The first shift saw Meles emerge as the unchallenged supremo, moving quickly to clip the wings of the few leaders who seemed to be acquiring a solid political base. He promoted only those whose loyalty he considered unshakeable, whose positions depended entirely on his goodwill, people like Hailemariam Dessalegn. Radiating outwards from a first circle of “advisers”, almost all Tigrayan, all the lines of real power penetrated down to the base of the State apparatus, whether federal or regional, to the Party and to whole sectors of the economy.
Although the government reflected the country’s ethnic diversity, most ministers had authority only in name. Parliament, as it had since 1991, remained a rubberstamp chamber. No institution was able to escape this dominance and achieve autonomy. Moreover, this personal power was also intellectual. The one politically correct doctrine (“revolutionary democracy” and the “developmental state”) was devised and imposed on the country by Meles and Meles alone. This monopoly prevented the emergence of any other body of ideas and, inevitably, of any alternative line of thinking.
The army and security services were represented within this central authority, which held sway over them. Later, although Meles Zenawi maintained a grip on the security forces, the army gradually became “bunkerized”, a sort of state within the State. Meles himself had to acknowledge the autonomy of the military command, by agreeing a kind of pact: I will grant you substantial autonomy, and in particular turn a blind eye to your wheeling and dealing; you support me, especially since if I fall, you fall with me. Hence, no doubt, the remarked upon reticence of the army during the recent period of succession, as if it felt so powerful that its fortress would remain impregnable, away from the turbulent currents within the new governing team. Hence, also, the procedure followed in announcing, on September 12, the appointment of 37 new generals – including at least 23 from Tigray – a reminder that no one, not even Hailamariam Dessalegn, can interfere in the affairs of the military.

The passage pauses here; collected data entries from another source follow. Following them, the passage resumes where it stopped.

(** The first stage: the paths are recorded, or it ends in an error. *)
Lemma save_monitoring_paths_run rest (w w' : W) r :
  update_conditions_wf w -> save_monitoring_paths rest w = Some (r, w') ->
  (r.2 <> None /\ w' = w /\ update_condition_true w ConditionSnapshotsMonitoringInfoSaved = false) \/
  exists w1, rest w1 = Some (r, w') /\ update_conditions_wf w1 /\ ext w1 = ext w /\
    update_condition_true w1 ConditionSnapshotsMonitoringInfoSaved = true /\
    (forall t, t <> ConditionSnapshotsMonitoringInfoSaved ->
      update_condition_true w1 t = update_condition_true w t) /\
    if update_condition_true w ConditionSnapshotsMonitoringInfoSaved then monitoring w1 = monitoring w
    else master_paths w (monitoring w1).
Proof.
  intros Hwf Hrun. unfold save_monitoring_paths, IsUpdateStatusConditionTrue in Hrun.
  rewrite run_gets in Hrun.
  change (meta_IsStatusConditionTrue _ ?t) with (update_condition_true w t) in Hrun.
  destruct (update_condition_true w ConditionSnapshotsMonitoringInfoSaved) eqn:Hs; simpl in Hrun.
  { right. by exists w. }
  destruct (GetMasterMonitoringPaths_run w) as (ps & Hr & Hps). rewrite (bind_step _ _ _ _ _ Hr) in Hrun.
  destruct ps as [e|ps]; [left; by injection Hrun as <- <-|]. right. rewrite run_modify in Hrun.
  destruct (set_true_run (set_updateStatus (set_us_MasterMonitoringPaths ps) w)
    ConditionSnapshotsMonitoringInfoSaved "Snapshots monitoring info saved" Hwf)
    as (w1 & Hset & He & Hwf1 & Hm & _ & Hk).
  rewrite (bind_step _ _ _ _ _ Hset) in Hrun. exists w1. split; [done|]. split; [done|].
  split; [done|]. split; [by rewrite Hk, decide_True|].
  split; [intros t Ht; by rewrite Hk, decide_False|]. rewrite Hm. by apply Hps.
Qed.

(** What [StartBuildMasterSnapshots] leaves of the cluster: unchanged when
    the masters are already read only, else with the snapshots requested. *)
Definition all_masters_read_only (e : E) (paths : list string) : Prop :=
  Forall (fun p => exists h, yt_GetNode THydra p true e = inr h /\ mh_ReadOnly h = true) paths.

Definition requested (e : E) (paths : list string) (e' : E) : Prop :=
  (all_masters_read_only e paths /\ e' = e) \/
  (~ all_masters_read_only e paths /\ yt_BuildMasterSnapshots false true e = (None, e')).
(* ===== verification/StateJobs.v ===== *)
(** * Components with a state job: scheduler.go, query_tracker.go

    These servers own a job that prepares their state in the cluster (the
    operations archive, the query tracker tables, ...) and a secret with their
    token.  During an update the scheduler and the query tracker run the job
    again: they prepare its restart, wait for it, and acknowledge both. *)

From S2P Require Import Prelude GoPath Api Kube Conditions Samples CellId Labeller Names Proxy Component Resources ConfigHelper Server InitJob Observe ServerComponent Nodes YtApi YtsaurusClient.

Definition YqlUserName : string := "yql_agent".
Definition DefaultYqlTokenPath : string := "/usr/yql_agent_token".

(** ** Containers *)

Definition set_ct_EnvFrom (v : list string) (c : Container) : Container :=
  mkContainer (ct_Image c) (ct_Name c) (ct_Command c) (ct_Args c) (ct_Env c) v (ct_VolumeMounts c)
    (ct_Ports c) (ct_Resources c) (ct_ReadinessProbe c) (ct_Privileged c).
Definition set_ct_Command (v : list string) (c : Container) : Container :=
  mkContainer (ct_Image c) (ct_Name c) v (ct_Args c) (ct_Env c) (ct_EnvFrom c) (ct_VolumeMounts c)
    (ct_Ports c) (ct_Resources c) (ct_ReadinessProbe c) (ct_Privileged c).

Section Jobs.
Context {H E : Type} `{K : Kube E} `{CM : ConditionMeta} `{CO : Codec} `{Y : Yt E} `{EN : Entropy E}.
Local Abbreviation W := (World H E).

(** ** The shared steps *)

(** The job's first container gets the environment of the secret. *)
Definition job_env_from (job : Ref H Job) (secret : Handle H KSecret) : M W unit :=
  o ← read job;
  let p := pt_Spec (job_Template o) in
  match ps_Containers p with
  | [] => panic
  | c :: cs =>
      write job (mkJob (job_ObjectMeta o) (job_TTLSecondsAfterFinished o) (job_BackoffLimit o)
        (mkPodTemplateSpec (pt_ObjectMeta (job_Template o))
           (set_ps_Containers (set_ct_EnvFrom [hd_name secret] c :: cs) p))
        (job_Status_Succeeded o))
  end.

(** [prepareInit...State]: the script, then the environment of the job. *)
Definition prepare_state_job (j : InitJob H E) (secret : Handle H KSecret) (script : string) : M W unit :=
  _ ← SetInitScript j script;
  job ← InitJob_Build j;
  job_env_from job secret.

Definition set_update_condition (type_ reason msg : string) : M W unit :=
  SetUpdateStatusCondition (mkCondition type_ ConditionTrue 0 reason msg).

(** [updateOpArchive] and [updateQTState]: in the state [prepare] the restart
    of the job is prepared and acknowledged, in the state [run] its
    completion is; a nil status lets the caller go on, to run the job. *)
Definition restart_job (j : InitJob H E) (dry : bool) (prepare run : UpdateState)
    (set_prepared set_done : M W unit) : M W (option ComponentStatus * error) :=
  state ← GetUpdateState;
  if decide (state = prepare) then
    prepared ← isRestartPrepared j;
    if negb prepared then
      err ← prepareRestart j dry; mret (Some (SimpleStatus SyncStatusUpdating), err)
    else
      _ ← (if dry then mret tt else set_prepared);
      mret (Some (SimpleStatus SyncStatusUpdating), None)
  else if decide (state = run) then
    completed ← isRestartCompleted j;
    if negb completed then mret (None, None)
    else
      _ ← (if dry then mret tt else set_done);
      mret (Some (SimpleStatus SyncStatusUpdating), None)
  else mret (None, None).

(** What the two do while the cluster is updating. *)
Definition updating_with_job (l : Labeller) (pods : podsManager W) (dry : bool)
    (update : M W (option ComponentStatus * error)) (run : UpdateState)
    : M W (option ComponentStatus * error) :=
  updating ← IsUpdatingSelf (lb_ComponentName l) true;
  if (updating : bool) then
    state ← GetUpdateState;
    if decide (state = UpdateStateWaitingForPodsRemoval) then
      err ← act dry (removePods pods l);
      mret (Some (WaitingStatus SyncStatusUpdating "pods removal"), err)
    else
      '(st, err) ← update;
      match st with
      | Some st => mret (Some st, err)
      | None =>
          state ← GetUpdateState;
          if decide (state <> UpdateStateWaitingForPodsCreation /\ state <> run) then
            mret (Some (NewComponentStatus SyncStatusReady "Nothing to do now"), None)
          else mret (None, None)
      end
  else mret (Some (NewComponentStatus SyncStatusReady "Not updating component"), None).

(** ** scheduler.go *)

Record Scheduler := mkScheduler {
  sch_base : localServerComponent W H;
  sch_cfgen : Generator;
  sch_master : Component W;
  sch_execNodes : slice (Component W);
  sch_tabletNodes : slice (Component W);
  sch_initUser : InitJob H E;
  sch_initOpArchive : InitJob H E;
  sch_secret : Handle H KSecret;
}.

Definition needOpArchiveInit (s : Scheduler) : bool :=
  negb (is_nil (sch_tabletNodes s)) && (0 <? go_len (sch_tabletNodes s))%Z.

Definition updateOpArchive (s : Scheduler) (dry : bool) : M W (option ComponentStatus * error) :=
  state ← GetUpdateState;
  if decide (state = UpdateStateWaitingForOpArchiveUpdatingPrepare /\ needOpArchiveInit s = false) then
    _ ← set_update_condition ConditionNotNecessaryToUpdateOpArchive "NotNecessaryToUpdateOpArchive"
          "Operations archive does not need to be updated";
    mret (Some (SimpleStatus SyncStatusUpdating), None)
  else
    restart_job (sch_initOpArchive s) dry UpdateStateWaitingForOpArchiveUpdatingPrepare
      UpdateStateWaitingForOpArchiveUpdate
      (set_update_condition ConditionOpArchivePreparedForUpdating "OpArchivePreparedForUpdating"
         "Operations archive prepared for updating")
      (set_update_condition ConditionOpArchiveUpdated "OpArchiveUpdated" "Operations archive updated").

Definition Scheduler_createInitUserScript (s : Scheduler) : M W string :=
  '(token, _) ← StringSecret_GetValue (sch_secret s) TokenSecretKey;
  mret (String.concat NL
    (initJobWithNativeDriverPrologue :: createUserCommand "operation_archivarius" "" token true)).

Definition setInitOpArchivePath : string :=
  (NL +:+ "export INIT_OP_ARCHIVE=/usr/bin/init_operations_archive" +:+
   NL +:+ "if [ ! -f $INIT_OP_ARCHIVE ]; then" +:+
   NL +:+ "export INIT_OP_ARCHIVE=/usr/bin/init_operation_archive" +:+
   NL +:+ "fi" +:+ NL)%string.

Definition prepareInitOperationsArchive (s : Scheduler) : M W unit :=
  prepare_state_job (sch_initOpArchive s) (sch_secret s)
    (String.concat NL
       [initJobWithNativeDriverPrologue;
        setInitOpArchivePath;
        ("$INIT_OP_ARCHIVE --force --latest --proxy " +:+
           GetHTTPProxiesServiceAddress (sch_cfgen s) DefaultHTTPProxyRole)%string;
        SetWithIgnoreExisting "//sys/cluster_nodes/@config"
          ("'{" +:+ DQ +:+ "%true" +:+ DQ +:+ " = {job_agent={enable_job_reporter=%true}}}'")%string]).

Definition initOpAchieve (s : Scheduler) (dry : bool) : M W SyncResult :=
  _ ← (if dry then mret tt
       else script ← Scheduler_createInitUserScript s; SetInitScript (sch_initUser s) script);
  '(status, err) ← InitJob_Sync (sch_initUser s) dry;
  if decide (cst_SyncStatus status <> SyncStatusReady) then mret (status, err)
  else
    await_all (elems (sch_tabletNodes s))
      (_ ← (if dry then mret tt else prepareInitOperationsArchive s);
       InitJob_Sync (sch_initOpArchive s) dry).

Definition Scheduler_doSync (s : Scheduler) (dry : bool) : M W SyncResult :=
  let srv := lsc_server (sch_base s) in
  let l := lsc_labeller (sch_base s) in
  local_update_guard (sv_needUpdate srv)
  (updating_guard (updating_with_job l (sv_pods srv) dry (updateOpArchive s dry)
                     UpdateStateWaitingForOpArchiveUpdate)
  (await_running (sch_master s)
  (await_all (elems (sch_execNodes s))
  (pending_secret l (sch_secret s) dry
  (sync_server srv dry (sv_Sync srv)
  (await_pods (pm_arePodsReady (sv_pods srv))
   (if negb (needOpArchiveInit s) then ready else initOpAchieve s dry))))))).

Definition Scheduler_component (s : Scheduler) : Component W :=
  component_of (lb_ComponentName (lsc_labeller (sch_base s))) SchedulerType true
    (lsc_labeller (sch_base s))
    (in_order [sv_Fetch (lsc_server (sch_base s)); InitJob_Fetch (sch_initOpArchive s);
               InitJob_Fetch (sch_initUser s); Fetch (sch_secret s)])
    (Scheduler_doSync s).

(** ** query_tracker.go *)

Record QueryTracker := mkQueryTracker {
  qt_base : localServerComponent W H;
  qt_cfgen : Generator;
  qt_ytsaurusClient : internalYtsaurusClient H E;
  qt_tabletNodes : slice (Component W);
  qt_initCondition : string;
  qt_initQTState : InitJob H E;
  qt_secret : Handle H KSecret;
}.

Definition updateQTState (qt : QueryTracker) (dry : bool) : M W (option ComponentStatus * error) :=
  restart_job (qt_initQTState qt) dry UpdateStateWaitingForQTStateUpdatingPrepare
    UpdateStateWaitingForQTStateUpdate
    (set_update_condition ConditionQTStatePreparedForUpdating "QTStatePreparedForUpdating"
       "Query Tracker state prepared for updating")
    (set_update_condition ConditionQTStateUpdated "QTStateUpdated" "Query tracker state updated").

(** The loop over the tablet nodes, whose status is reported as theirs. *)
Fixpoint await_tablet_nodes (nodes : list (Component W)) (rest : M W SyncResult) : M W SyncResult :=
  match nodes with
  | [] => rest
  | tnd :: nodes' =>
      '(tndStatus, err) ← cmp_Status tnd;
      match err with
      | Some _ => mret (tndStatus, err)
      | None =>
          if negb (IsRunningStatus (cst_SyncStatus tndStatus)) then
            mret (WaitingStatus SyncStatusBlocked "tablet nodes", None)
          else await_tablet_nodes nodes' rest
      end
  end.

(** A call on the YT client: on a nil client it panics. *)
Definition on_client (client : bool) (call : M W error) : M W error :=
  if client then call else panic.

(** [createUser] of the component, with the token of its secret. *)
Definition createUser (secret : Handle H KSecret) (client : bool) (user : string) : M W error :=
  '(token, _) ← StringSecret_GetValue secret TokenSecretKey;
  on_client client (CreateUser user token true).

Definition addresses_value (addresses : list string) : YtValue :=
  YMap [("addresses", YList (YString <$> addresses))]%string.
Definition strings_value (l : list string) : YtValue := YList (YString <$> l).

(** The cluster connection is copied to the directory of clusters. *)
Definition copy_cluster_connection (clusterName : string) : M W error :=
  r ← GetNode TAttributes "//sys/@cluster_connection" false;
  match r with
  | inl err => mret (Some err)
  | inr attr => outside (yt_SetNode ("//sys/clusters/" +:+ clusterName)%string (YMap attr))
  end.

(** [if x == nil { panic }] for an address list of a nil specification. *)
Definition set_addresses (path : string) (addresses : option (list string))
    (value : list string -> YtValue) : M W error :=
  match addresses with
  | None => panic
  | Some l => outside (yt_SetNode path (value l))
  end.

Definition everyone_acl (permissions : list string) : YtValue :=
  YList [YMap [("action", YString "allow"); ("subjects", strings_value ["everyone"]);
               ("permissions", strings_value permissions)]]%string.

Definition access_control_object (name : string) (acl : option (list string)) : M W error :=
  outside (yt_CreateObject "access_control_object"
    ([("name", YString name); ("namespace", YString "queries")]%string ++
     match acl with None => [] | Some p => [("principal_acl"%string, everyone_acl p)] end) true).

Definition queries_namespace : M W error :=
  outside (yt_CreateObject "access_control_object_namespace"
    [("name", YString "queries");
     ("acl", YList [
        YMap [("action", YString "allow"); ("subjects", strings_value ["owner"]);
              ("permissions", strings_value ["read"; "write"; "administer"; "remove"]);
              ("inheritance_mode", YString "immediate_descendants_only")];
        YMap [("action", YString "allow"); ("subjects", strings_value ["users"]);
              ("permissions", strings_value ["modify_children"]);
              ("inheritance_mode", YString "object_only")]])]%string true).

The third change concerned the TPLF and, concomitantly, the EPRDF. It was contradictory. On the one hand, the tentacles of the single party penetrate to every level of the administration: it has consumed the State from the inside. Its agenda takes absolute precedence. The TPLF holds the key positions in the nationalised companies and the web of “private” firms that in reality it controls, the so-called “parastatal companies”. Overall, this structure accounts for two thirds of the modern economy, excluding traditional agriculture. With its 5 million members – 300,000 in 2001 – the Party controls and directs the population as never before, right down to the smallest echelon of five or six households. On the other hand, the Party has been marginalised as a political institution and therefore left lifeless, if not brainless. The TPLF, not to mention the three other satellite parties, were reduced to mere instruments for the exercise of Meles’ personal power, an essential institution but nevertheless no more than an instrument.
This extreme concentration of multifarious powers in the hands of Meles Zenawi is one of the darkest aspects of his legacy: his death leaves a profound and multifaceted vacuum. Conversely, however, it also opens up an exceptional opportunity for change. First, politics and power, like nature, abhor a vacuum. Second, the Meles “model” is running out of steam. It will inevitably have to be refashioned.